(** The next guess lies within the bounds. *)
Lemma next_guess_ok sr t sr' :
  search_ok sr -> next_guess end_ sr = Some (t, sr') ->
  search_ok sr' /\ dfin t /\ dval (low_time sr') <= dval t <= dval (high_time sr').
Proof.
  intros Hs. pose proof (secant_valid sr Hs) as HV. pose proof Hs as [[Fl Hl] [Fo Ho] [Fh Hh] [Fg Hg] HP HB]. unfold next_guess.
  destruct (dlt (low_time sr) (secant sr) && dlt (secant sr) (high_time sr)) eqn:E.
  - intros [= <- <-]. apply andb_true_iff in E as [E1 E2].
    assert (Fs : dfin (secant sr)).
    { destruct (secant sr) as [| [] | |]; try done; destruct (low_time sr) as [| [] | | []], (high_time sr) as [| [] | | []]; done. }
    rewrite dlt_val in E1, E2 by done. split_and!; [done | done | lia | lia].
  - clear E. destruct (have_bracket sr) eqn:Eb.
    + intros [= <- <-]. destruct (dmid (low_time sr) (high_time sr) Fo Fh) as [Fm Hm]; [lia | lia |].
      split_and!; [| done | cbn; lia | cbn; lia]. split; cbn; try done. intros _. by apply HB.
    + destruct (dle end_ (guess_time sr)); [done |]. intros [= <- <-].
      destruct (dseek (last_time sr) (high_time sr) Fl Fh) as [Fm Hm]; [lia | lia |]. fold d_two in Fm, Hm.
      assert (HC : dfin (dclip (dsub (dmul d_two (high_time sr)) (last_time sr)) end_)
                   /\ dval (high_time sr) <= dval (dclip (dsub (dmul d_two (high_time sr)) (last_time sr)) end_) <= dval end_).
      { unfold dclip. destruct (dlt end_ _) eqn:Ec; [split; [done | lia] |]. rewrite dlt_negb, negb_false_iff, dle_val in Ec by done.
        split; [done | lia]. }
      destruct HC as [FC HC]. split_and!; [| done | cbn; lia | cbn; lia]. split; cbn; try done; [split; [done | lia] | congruence].
Qed.
Lemma step_on_valid dir t : dvalid t -> dvalid (step_on half_step dir t).
Proof. intros. unfold step_on. destruct (truth dir); repeat first [apply dadd_valid | apply dsub_valid | done]. Qed.

(** Bounds updated with a guess within them. *)
Lemma update_bounds_ok d sr p :
  search_ok sr -> cal (guess_time sr) = Ok p -> dval (low_time sr) <= dval (guess_time sr) <= dval (high_time sr) ->
  d = rel (sr_dir sr) (dsub p (target sr)) ->
  let sr' := update_bounds half_step d sr in
  search_ok sr' /\ guess_time sr' = guess_time sr /\ guess_pos sr' = guess_pos sr
  /\ dval (low_time sr') <= dval (guess_time sr) <= dval (high_time sr').
Proof.
  intros [[Fl Hl] [Fo Ho] [Fh Hh] [Fg Hg] (V1 & V2 & V3 & V4) HB] Hp Hb Hd. unfold update_bounds.
  destruct (dlt d_zero d) eqn:E1; [| destruct (dlt d _) eqn:E2].
  - assert (HC : exists q, cal (guess_time sr) = Ok q /\ crossed half_step (sr_dir sr) (target sr) q).
    { exists p. split; [done |]. left. by rewrite <- Hd. }
    apply dfin_valid in Fg as Vg. cbn zeta.
    destruct (have_bracket sr && dle (old_time sr) (low_time sr)); [destruct (check_oscillate sr) |]; cbn;
      (split_and!; [split; cbn; try done; split_and!; done || lia | done | done | lia | lia]).
  - assert (HC : exists q, cal (guess_time sr) = Ok q
        /\ crossed half_step (b2z (negb (truth (sr_dir sr)))) (step_on half_step (b2z (negb (truth (sr_dir sr)))) (target sr)) q).
    { exists p. split; [done |]. right. exists (target sr), (sr_dir sr). split_and!; [by destruct (truth (sr_dir sr)) | done |].
      by rewrite <- Hd. }
    cbn. split_and!; [| done | done | lia | lia]. split; cbn; try done; split_and!; try done; try lia. by apply step_on_valid.
  - cbn. split_and!; [| done | done | lia | lia]. split; cbn; try done; split_and!; done || lia.
Qed.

**EXERCISE PROMPT:** Give the complete material back, word for word.

**RESPONSE:**
(** The next guess lies within the bounds. *)
Lemma next_guess_ok sr t sr' :
  search_ok sr -> next_guess end_ sr = Some (t, sr') ->
  search_ok sr' /\ dfin t /\ dval (low_time sr') <= dval t <= dval (high_time sr').
Proof.
  intros Hs. pose proof (secant_valid sr Hs) as HV. pose proof Hs as [[Fl Hl] [Fo Ho] [Fh Hh] [Fg Hg] HP HB]. unfold next_guess.
  destruct (dlt (low_time sr) (secant sr) && dlt (secant sr) (high_time sr)) eqn:E.
  - intros [= <- <-]. apply andb_true_iff in E as [E1 E2].
    assert (Fs : dfin (secant sr)).
    { destruct (secant sr) as [| [] | |]; try done; destruct (low_time sr) as [| [] | | []], (high_time sr) as [| [] | | []]; done. }
    rewrite dlt_val in E1, E2 by done. split_and!; [done | done | lia | lia].
  - clear E. destruct (have_bracket sr) eqn:Eb.
    + intros [= <- <-]. destruct (dmid (low_time sr) (high_time sr) Fo Fh) as [Fm Hm]; [lia | lia |].
      split_and!; [| done | cbn; lia | cbn; lia]. split; cbn; try done. intros _. by apply HB.
    + destruct (dle end_ (guess_time sr)); [done |]. intros [= <- <-].
      destruct (dseek (last_time sr) (high_time sr) Fl Fh) as [Fm Hm]; [lia | lia |]. fold d_two in Fm, Hm.
      assert (HC : dfin (dclip (dsub (dmul d_two (high_time sr)) (last_time sr)) end_)
                   /\ dval (high_time sr) <= dval (dclip (dsub (dmul d_two (high_time sr)) (last_time sr)) end_) <= dval end_).
      { unfold dclip. destruct (dlt end_ _) eqn:Ec; [split; [done | lia] |]. rewrite dlt_negb, negb_false_iff, dle_val in Ec by done.
        split; [done | lia]. }
      destruct HC as [FC HC]. split_and!; [| done | cbn; lia | cbn; lia]. split; cbn; try done; [split; [done | lia] | congruence].
Qed.
Lemma step_on_valid dir t : dvalid t -> dvalid (step_on half_step dir t).
Proof. intros. unfold step_on. destruct (truth dir); repeat first [apply dadd_valid | apply dsub_valid | done]. Qed.

(** Bounds updated with a guess within them. *)
Lemma update_bounds_ok d sr p :
  search_ok sr -> cal (guess_time sr) = Ok p -> dval (low_time sr) <= dval (guess_time sr) <= dval (high_time sr) ->
  d = rel (sr_dir sr) (dsub p (target sr)) ->
  let sr' := update_bounds half_step d sr in
  search_ok sr' /\ guess_time sr' = guess_time sr /\ guess_pos sr' = guess_pos sr
  /\ dval (low_time sr') <= dval (guess_time sr) <= dval (high_time sr').
Proof.
  intros [[Fl Hl] [Fo Ho] [Fh Hh] [Fg Hg] (V1 & V2 & V3 & V4) HB] Hp Hb Hd. unfold update_bounds.
  destruct (dlt d_zero d) eqn:E1; [| destruct (dlt d _) eqn:E2].
  - assert (HC : exists q, cal (guess_time sr) = Ok q /\ crossed half_step (sr_dir sr) (target sr) q).
    { exists p. split; [done |]. left. by rewrite <- Hd. }
    apply dfin_valid in Fg as Vg. cbn zeta.
    destruct (have_bracket sr && dle (old_time sr) (low_time sr)); [destruct (check_oscillate sr) |]; cbn;
      (split_and!; [split; cbn; try done; split_and!; done || lia | done | done | lia | lia]).
  - assert (HC : exists q, cal (guess_time sr) = Ok q
        /\ crossed half_step (b2z (negb (truth (sr_dir sr)))) (step_on half_step (b2z (negb (truth (sr_dir sr)))) (target sr)) q).
    { exists p. split; [done |]. right. exists (target sr), (sr_dir sr). split_and!; [by destruct (truth (sr_dir sr)) | done |].
      by rewrite <- Hd. }
    cbn. split_and!; [| done | done | lia | lia]. split; cbn; try done; split_and!; try done; try lia. by apply step_on_valid.
  - cbn. split_and!; [| done | done | lia | lia]. split; cbn; try done; split_and!; done || lia.
Qed.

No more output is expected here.